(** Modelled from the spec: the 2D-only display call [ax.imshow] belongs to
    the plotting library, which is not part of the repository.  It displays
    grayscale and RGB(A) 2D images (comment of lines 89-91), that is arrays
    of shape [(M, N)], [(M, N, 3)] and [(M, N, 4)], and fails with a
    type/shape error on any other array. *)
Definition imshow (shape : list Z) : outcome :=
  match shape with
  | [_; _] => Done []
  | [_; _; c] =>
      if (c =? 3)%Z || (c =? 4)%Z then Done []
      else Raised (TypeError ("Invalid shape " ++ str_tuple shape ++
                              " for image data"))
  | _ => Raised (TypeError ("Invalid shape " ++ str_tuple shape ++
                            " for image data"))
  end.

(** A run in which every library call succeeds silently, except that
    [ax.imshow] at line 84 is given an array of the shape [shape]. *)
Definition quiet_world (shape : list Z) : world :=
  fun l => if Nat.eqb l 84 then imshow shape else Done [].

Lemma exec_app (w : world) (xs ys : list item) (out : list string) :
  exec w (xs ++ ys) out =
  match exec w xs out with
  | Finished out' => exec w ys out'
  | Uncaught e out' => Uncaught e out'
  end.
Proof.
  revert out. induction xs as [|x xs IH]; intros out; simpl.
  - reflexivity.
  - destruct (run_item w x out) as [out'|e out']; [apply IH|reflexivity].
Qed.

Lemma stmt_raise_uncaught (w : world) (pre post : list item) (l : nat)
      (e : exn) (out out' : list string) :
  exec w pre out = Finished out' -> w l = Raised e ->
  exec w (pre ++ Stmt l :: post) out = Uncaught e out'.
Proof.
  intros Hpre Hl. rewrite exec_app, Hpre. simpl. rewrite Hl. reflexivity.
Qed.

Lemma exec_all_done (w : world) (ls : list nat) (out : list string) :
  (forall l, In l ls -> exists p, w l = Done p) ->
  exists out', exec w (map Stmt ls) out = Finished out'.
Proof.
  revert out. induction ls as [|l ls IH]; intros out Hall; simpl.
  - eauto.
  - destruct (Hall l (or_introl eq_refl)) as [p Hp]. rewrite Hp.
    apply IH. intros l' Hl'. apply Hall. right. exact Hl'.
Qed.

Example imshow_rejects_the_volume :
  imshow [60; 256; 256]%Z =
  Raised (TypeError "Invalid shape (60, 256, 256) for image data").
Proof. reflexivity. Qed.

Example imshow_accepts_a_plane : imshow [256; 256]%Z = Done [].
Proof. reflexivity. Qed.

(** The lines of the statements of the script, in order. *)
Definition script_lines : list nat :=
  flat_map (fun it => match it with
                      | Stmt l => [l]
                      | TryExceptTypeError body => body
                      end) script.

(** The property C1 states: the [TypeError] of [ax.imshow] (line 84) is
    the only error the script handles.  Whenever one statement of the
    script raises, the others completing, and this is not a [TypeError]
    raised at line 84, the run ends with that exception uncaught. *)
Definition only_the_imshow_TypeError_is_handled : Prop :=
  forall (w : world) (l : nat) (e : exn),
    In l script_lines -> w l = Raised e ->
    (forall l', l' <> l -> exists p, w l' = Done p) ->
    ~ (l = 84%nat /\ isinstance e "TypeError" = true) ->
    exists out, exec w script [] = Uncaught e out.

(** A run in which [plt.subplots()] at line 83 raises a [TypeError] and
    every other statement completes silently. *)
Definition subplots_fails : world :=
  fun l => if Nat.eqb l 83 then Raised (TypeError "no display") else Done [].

--

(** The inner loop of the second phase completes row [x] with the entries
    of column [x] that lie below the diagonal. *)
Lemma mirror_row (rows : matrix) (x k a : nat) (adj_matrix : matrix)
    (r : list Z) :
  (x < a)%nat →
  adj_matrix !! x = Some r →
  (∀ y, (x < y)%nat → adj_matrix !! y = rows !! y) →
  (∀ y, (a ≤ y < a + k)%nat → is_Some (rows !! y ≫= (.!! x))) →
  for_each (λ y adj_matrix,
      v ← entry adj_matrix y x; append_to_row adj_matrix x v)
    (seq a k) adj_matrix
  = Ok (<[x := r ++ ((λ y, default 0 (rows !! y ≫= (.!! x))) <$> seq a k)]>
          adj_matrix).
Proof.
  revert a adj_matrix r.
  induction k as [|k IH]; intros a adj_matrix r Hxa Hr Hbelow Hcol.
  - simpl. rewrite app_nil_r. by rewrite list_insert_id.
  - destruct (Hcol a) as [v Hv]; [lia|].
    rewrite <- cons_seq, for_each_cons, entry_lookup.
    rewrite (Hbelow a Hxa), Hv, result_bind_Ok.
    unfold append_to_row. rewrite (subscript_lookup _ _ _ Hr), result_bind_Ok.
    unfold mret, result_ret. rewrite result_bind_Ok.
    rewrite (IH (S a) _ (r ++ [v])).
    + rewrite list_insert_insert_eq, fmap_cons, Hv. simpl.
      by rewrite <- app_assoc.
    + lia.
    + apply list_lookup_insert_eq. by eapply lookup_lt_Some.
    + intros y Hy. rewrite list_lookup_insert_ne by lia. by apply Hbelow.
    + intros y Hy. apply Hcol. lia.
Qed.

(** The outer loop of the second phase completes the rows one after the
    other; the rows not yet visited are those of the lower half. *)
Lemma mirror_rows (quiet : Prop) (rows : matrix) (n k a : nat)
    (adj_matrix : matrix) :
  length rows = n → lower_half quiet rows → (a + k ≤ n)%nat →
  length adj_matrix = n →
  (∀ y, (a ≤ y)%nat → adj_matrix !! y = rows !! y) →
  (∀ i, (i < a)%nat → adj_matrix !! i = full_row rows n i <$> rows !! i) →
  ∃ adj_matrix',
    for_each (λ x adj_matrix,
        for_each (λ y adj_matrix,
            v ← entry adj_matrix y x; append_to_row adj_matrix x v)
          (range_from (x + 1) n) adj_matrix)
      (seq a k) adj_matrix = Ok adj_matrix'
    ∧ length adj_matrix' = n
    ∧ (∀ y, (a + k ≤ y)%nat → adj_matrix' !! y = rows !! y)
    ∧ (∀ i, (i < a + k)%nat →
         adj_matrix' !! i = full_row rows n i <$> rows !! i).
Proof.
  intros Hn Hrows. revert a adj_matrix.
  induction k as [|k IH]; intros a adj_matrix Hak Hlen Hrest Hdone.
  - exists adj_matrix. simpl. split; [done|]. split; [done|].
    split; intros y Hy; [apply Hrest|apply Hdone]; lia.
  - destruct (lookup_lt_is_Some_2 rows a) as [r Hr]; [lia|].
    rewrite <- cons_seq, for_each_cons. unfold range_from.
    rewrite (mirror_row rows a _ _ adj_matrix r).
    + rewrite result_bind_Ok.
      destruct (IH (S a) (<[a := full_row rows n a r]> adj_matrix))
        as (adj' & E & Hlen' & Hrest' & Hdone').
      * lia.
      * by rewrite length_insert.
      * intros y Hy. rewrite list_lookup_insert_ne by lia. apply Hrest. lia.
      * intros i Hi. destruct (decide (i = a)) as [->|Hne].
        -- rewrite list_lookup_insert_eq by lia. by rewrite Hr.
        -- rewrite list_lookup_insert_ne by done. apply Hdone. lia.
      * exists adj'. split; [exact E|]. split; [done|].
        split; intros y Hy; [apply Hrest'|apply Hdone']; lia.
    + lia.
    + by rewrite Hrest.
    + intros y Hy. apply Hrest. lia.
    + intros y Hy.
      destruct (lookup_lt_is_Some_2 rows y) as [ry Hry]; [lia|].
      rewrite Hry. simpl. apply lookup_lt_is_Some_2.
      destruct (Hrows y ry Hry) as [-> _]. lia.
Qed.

--

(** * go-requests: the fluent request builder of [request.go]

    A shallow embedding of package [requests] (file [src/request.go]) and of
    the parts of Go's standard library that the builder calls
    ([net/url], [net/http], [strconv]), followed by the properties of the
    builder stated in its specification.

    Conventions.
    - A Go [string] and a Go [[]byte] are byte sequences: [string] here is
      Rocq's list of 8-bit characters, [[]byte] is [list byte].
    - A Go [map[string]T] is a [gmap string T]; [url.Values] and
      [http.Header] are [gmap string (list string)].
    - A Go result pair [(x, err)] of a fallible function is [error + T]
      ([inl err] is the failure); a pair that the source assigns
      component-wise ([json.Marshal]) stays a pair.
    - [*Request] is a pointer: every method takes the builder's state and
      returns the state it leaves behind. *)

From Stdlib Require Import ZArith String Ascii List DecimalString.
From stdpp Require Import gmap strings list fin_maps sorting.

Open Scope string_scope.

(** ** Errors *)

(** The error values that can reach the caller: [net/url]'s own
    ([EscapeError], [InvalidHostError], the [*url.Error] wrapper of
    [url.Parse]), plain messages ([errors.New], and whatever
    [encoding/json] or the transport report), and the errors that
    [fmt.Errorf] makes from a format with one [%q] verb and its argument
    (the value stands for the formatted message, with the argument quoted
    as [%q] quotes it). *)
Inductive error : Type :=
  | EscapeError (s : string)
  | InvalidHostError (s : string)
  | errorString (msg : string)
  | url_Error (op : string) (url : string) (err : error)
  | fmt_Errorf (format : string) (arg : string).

### Task requirements
When the line with "(** The outer" is reached in the data above, begin copying, and stop after the line with "[exact E|]. split; [done|]."; copy each line exactly, both ends included.

### Answer box
(** The outer loop of the second phase completes the rows one after the
    other; the rows not yet visited are those of the lower half. *)
Lemma mirror_rows (quiet : Prop) (rows : matrix) (n k a : nat)
    (adj_matrix : matrix) :
  length rows = n → lower_half quiet rows → (a + k ≤ n)%nat →
  length adj_matrix = n →
  (∀ y, (a ≤ y)%nat → adj_matrix !! y = rows !! y) →
  (∀ i, (i < a)%nat → adj_matrix !! i = full_row rows n i <$> rows !! i) →
  ∃ adj_matrix',
    for_each (λ x adj_matrix,
        for_each (λ y adj_matrix,
            v ← entry adj_matrix y x; append_to_row adj_matrix x v)
          (range_from (x + 1) n) adj_matrix)
      (seq a k) adj_matrix = Ok adj_matrix'
    ∧ length adj_matrix' = n
    ∧ (∀ y, (a + k ≤ y)%nat → adj_matrix' !! y = rows !! y)
    ∧ (∀ i, (i < a + k)%nat →
         adj_matrix' !! i = full_row rows n i <$> rows !! i).
Proof.
  intros Hn Hrows. revert a adj_matrix.
  induction k as [|k IH]; intros a adj_matrix Hak Hlen Hrest Hdone.
  - exists adj_matrix. simpl. split; [done|]. split; [done|].
    split; intros y Hy; [apply Hrest|apply Hdone]; lia.
  - destruct (lookup_lt_is_Some_2 rows a) as [r Hr]; [lia|].
    rewrite <- cons_seq, for_each_cons. unfold range_from.
    rewrite (mirror_row rows a _ _ adj_matrix r).
    + rewrite result_bind_Ok.
      destruct (IH (S a) (<[a := full_row rows n a r]> adj_matrix))
        as (adj' & E & Hlen' & Hrest' & Hdone').
      * lia.
      * by rewrite length_insert.
      * intros y Hy. rewrite list_lookup_insert_ne by lia. apply Hrest. lia.
      * intros i Hi. destruct (decide (i = a)) as [->|Hne].
        -- rewrite list_lookup_insert_eq by lia. by rewrite Hr.
        -- rewrite list_lookup_insert_ne by done. apply Hdone. lia.
      * exists adj'. split; [exact E|]. split; [done|].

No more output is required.